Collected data
Content starts

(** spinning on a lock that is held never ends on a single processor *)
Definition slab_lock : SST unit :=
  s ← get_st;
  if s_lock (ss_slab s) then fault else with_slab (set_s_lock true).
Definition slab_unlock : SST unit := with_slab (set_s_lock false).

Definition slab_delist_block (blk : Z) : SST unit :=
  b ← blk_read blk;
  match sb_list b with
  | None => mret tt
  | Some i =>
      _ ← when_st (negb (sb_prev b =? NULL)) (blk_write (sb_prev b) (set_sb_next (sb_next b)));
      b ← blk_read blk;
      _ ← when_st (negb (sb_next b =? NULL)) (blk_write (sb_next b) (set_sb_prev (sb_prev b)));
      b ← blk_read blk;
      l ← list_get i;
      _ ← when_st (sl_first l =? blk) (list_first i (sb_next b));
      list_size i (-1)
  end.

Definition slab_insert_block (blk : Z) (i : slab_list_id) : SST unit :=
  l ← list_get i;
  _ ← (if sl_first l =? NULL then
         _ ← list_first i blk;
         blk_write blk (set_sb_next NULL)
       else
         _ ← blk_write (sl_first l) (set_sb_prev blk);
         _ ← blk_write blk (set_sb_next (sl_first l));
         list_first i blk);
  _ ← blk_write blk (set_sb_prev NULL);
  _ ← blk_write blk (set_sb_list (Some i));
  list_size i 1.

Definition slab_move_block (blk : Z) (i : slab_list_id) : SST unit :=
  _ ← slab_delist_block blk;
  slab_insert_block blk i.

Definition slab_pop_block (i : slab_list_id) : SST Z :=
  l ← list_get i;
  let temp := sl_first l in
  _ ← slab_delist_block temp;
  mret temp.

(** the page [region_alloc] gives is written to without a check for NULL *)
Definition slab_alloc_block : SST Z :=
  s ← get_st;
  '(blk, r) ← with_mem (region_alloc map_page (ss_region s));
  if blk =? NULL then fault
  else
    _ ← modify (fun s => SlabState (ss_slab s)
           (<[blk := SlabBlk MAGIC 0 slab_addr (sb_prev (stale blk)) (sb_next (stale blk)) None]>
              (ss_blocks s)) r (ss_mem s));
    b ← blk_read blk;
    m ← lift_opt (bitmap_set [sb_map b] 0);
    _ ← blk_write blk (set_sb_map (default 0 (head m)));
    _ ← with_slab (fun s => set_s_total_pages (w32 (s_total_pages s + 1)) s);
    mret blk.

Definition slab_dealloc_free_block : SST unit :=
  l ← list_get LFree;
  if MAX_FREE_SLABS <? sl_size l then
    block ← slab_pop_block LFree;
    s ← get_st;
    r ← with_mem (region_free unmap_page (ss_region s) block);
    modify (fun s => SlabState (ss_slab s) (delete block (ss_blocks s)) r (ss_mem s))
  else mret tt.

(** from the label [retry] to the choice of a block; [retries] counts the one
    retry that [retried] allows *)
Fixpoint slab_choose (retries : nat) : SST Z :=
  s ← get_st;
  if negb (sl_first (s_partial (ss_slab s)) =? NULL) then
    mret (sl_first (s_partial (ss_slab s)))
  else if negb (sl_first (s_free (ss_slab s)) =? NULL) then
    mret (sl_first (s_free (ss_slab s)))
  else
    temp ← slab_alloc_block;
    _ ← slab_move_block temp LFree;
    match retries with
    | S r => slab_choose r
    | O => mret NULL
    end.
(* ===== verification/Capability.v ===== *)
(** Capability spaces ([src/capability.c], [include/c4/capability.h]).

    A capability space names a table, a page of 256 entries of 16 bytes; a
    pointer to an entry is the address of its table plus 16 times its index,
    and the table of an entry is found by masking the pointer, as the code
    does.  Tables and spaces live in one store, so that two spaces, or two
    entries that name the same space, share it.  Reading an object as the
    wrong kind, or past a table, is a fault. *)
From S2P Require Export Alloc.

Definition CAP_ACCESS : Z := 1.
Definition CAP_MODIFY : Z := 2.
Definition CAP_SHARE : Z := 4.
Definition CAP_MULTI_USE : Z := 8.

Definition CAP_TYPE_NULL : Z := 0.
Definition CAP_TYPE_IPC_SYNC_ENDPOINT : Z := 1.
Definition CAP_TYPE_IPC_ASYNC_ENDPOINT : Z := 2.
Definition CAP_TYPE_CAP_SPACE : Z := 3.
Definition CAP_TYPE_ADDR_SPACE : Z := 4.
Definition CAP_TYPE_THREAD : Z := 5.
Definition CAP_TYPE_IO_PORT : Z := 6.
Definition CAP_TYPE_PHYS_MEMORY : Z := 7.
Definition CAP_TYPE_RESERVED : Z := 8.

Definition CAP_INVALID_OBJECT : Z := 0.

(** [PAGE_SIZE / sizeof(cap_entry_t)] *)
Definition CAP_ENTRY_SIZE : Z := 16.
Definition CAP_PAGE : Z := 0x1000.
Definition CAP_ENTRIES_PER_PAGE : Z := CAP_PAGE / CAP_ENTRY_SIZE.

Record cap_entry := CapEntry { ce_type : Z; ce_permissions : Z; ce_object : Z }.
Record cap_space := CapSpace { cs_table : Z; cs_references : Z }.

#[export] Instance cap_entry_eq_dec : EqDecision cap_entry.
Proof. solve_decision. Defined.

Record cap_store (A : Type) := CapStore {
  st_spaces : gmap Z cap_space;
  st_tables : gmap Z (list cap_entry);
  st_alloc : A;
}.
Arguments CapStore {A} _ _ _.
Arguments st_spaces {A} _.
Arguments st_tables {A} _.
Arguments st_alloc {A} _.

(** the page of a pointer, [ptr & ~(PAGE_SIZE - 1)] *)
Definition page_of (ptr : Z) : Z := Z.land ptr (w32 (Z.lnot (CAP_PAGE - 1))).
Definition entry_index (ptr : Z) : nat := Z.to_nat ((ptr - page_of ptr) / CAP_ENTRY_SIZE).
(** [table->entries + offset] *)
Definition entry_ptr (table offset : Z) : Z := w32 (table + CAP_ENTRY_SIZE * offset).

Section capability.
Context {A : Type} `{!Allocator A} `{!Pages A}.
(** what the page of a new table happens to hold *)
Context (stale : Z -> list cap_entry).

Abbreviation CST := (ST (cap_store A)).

Content ends
Content starts

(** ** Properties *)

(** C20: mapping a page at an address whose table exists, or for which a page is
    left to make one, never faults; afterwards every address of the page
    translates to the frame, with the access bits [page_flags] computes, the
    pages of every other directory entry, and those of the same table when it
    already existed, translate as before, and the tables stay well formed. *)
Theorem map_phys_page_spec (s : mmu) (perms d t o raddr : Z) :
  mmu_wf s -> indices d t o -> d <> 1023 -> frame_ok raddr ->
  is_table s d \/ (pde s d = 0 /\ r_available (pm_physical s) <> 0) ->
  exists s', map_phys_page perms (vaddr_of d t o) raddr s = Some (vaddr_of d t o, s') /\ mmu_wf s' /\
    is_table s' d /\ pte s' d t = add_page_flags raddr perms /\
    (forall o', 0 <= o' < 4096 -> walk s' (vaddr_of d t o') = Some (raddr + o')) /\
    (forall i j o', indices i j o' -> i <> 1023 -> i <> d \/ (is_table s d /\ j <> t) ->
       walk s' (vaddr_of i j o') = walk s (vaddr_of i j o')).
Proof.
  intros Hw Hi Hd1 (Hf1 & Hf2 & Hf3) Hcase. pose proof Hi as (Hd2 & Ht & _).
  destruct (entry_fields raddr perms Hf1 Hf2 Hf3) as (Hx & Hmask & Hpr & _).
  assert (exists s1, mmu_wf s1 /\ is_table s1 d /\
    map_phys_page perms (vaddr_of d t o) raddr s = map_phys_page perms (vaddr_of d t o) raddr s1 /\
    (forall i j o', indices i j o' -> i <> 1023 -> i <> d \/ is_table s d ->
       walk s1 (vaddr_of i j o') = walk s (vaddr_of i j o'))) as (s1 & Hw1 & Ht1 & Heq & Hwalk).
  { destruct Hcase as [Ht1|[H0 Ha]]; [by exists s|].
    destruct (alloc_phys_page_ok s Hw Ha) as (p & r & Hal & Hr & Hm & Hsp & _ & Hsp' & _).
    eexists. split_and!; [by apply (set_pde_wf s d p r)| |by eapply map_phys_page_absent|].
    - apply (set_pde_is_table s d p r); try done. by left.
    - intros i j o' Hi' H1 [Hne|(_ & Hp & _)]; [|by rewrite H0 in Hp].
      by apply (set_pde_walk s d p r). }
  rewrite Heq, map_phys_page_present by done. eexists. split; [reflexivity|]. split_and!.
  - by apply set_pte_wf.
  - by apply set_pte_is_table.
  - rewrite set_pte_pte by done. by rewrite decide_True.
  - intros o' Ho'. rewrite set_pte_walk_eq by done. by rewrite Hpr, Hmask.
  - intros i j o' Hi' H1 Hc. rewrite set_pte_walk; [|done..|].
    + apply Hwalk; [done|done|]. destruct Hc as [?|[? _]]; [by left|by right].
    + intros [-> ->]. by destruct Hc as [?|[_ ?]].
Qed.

Content ends

▶ _Problem statement_
Please output exactly the lines between the one holding "m ← lift_opt (bitmap_set [sb_map b] 0);" and the one holding "entries that name" in the records above, inclusive, and nothing more.

▶ _Worked solution_
    m ← lift_opt (bitmap_set [sb_map b] 0);
    _ ← blk_write blk (set_sb_map (default 0 (head m)));
    _ ← with_slab (fun s => set_s_total_pages (w32 (s_total_pages s + 1)) s);
    mret blk.

Definition slab_dealloc_free_block : SST unit :=
  l ← list_get LFree;
  if MAX_FREE_SLABS <? sl_size l then
    block ← slab_pop_block LFree;
    s ← get_st;
    r ← with_mem (region_free unmap_page (ss_region s) block);
    modify (fun s => SlabState (ss_slab s) (delete block (ss_blocks s)) r (ss_mem s))
  else mret tt.

(** from the label [retry] to the choice of a block; [retries] counts the one
    retry that [retried] allows *)
Fixpoint slab_choose (retries : nat) : SST Z :=
  s ← get_st;
  if negb (sl_first (s_partial (ss_slab s)) =? NULL) then
    mret (sl_first (s_partial (ss_slab s)))
  else if negb (sl_first (s_free (ss_slab s)) =? NULL) then
    mret (sl_first (s_free (ss_slab s)))
  else
    temp ← slab_alloc_block;
    _ ← slab_move_block temp LFree;
    match retries with
    | S r => slab_choose r
    | O => mret NULL
    end.
(* ===== verification/Capability.v ===== *)
(** Capability spaces ([src/capability.c], [include/c4/capability.h]).

    A capability space names a table, a page of 256 entries of 16 bytes; a
    pointer to an entry is the address of its table plus 16 times its index,
    and the table of an entry is found by masking the pointer, as the code
    does.  Tables and spaces live in one store, so that two spaces, or two
    entries that name the same space, share it.  Reading an object as the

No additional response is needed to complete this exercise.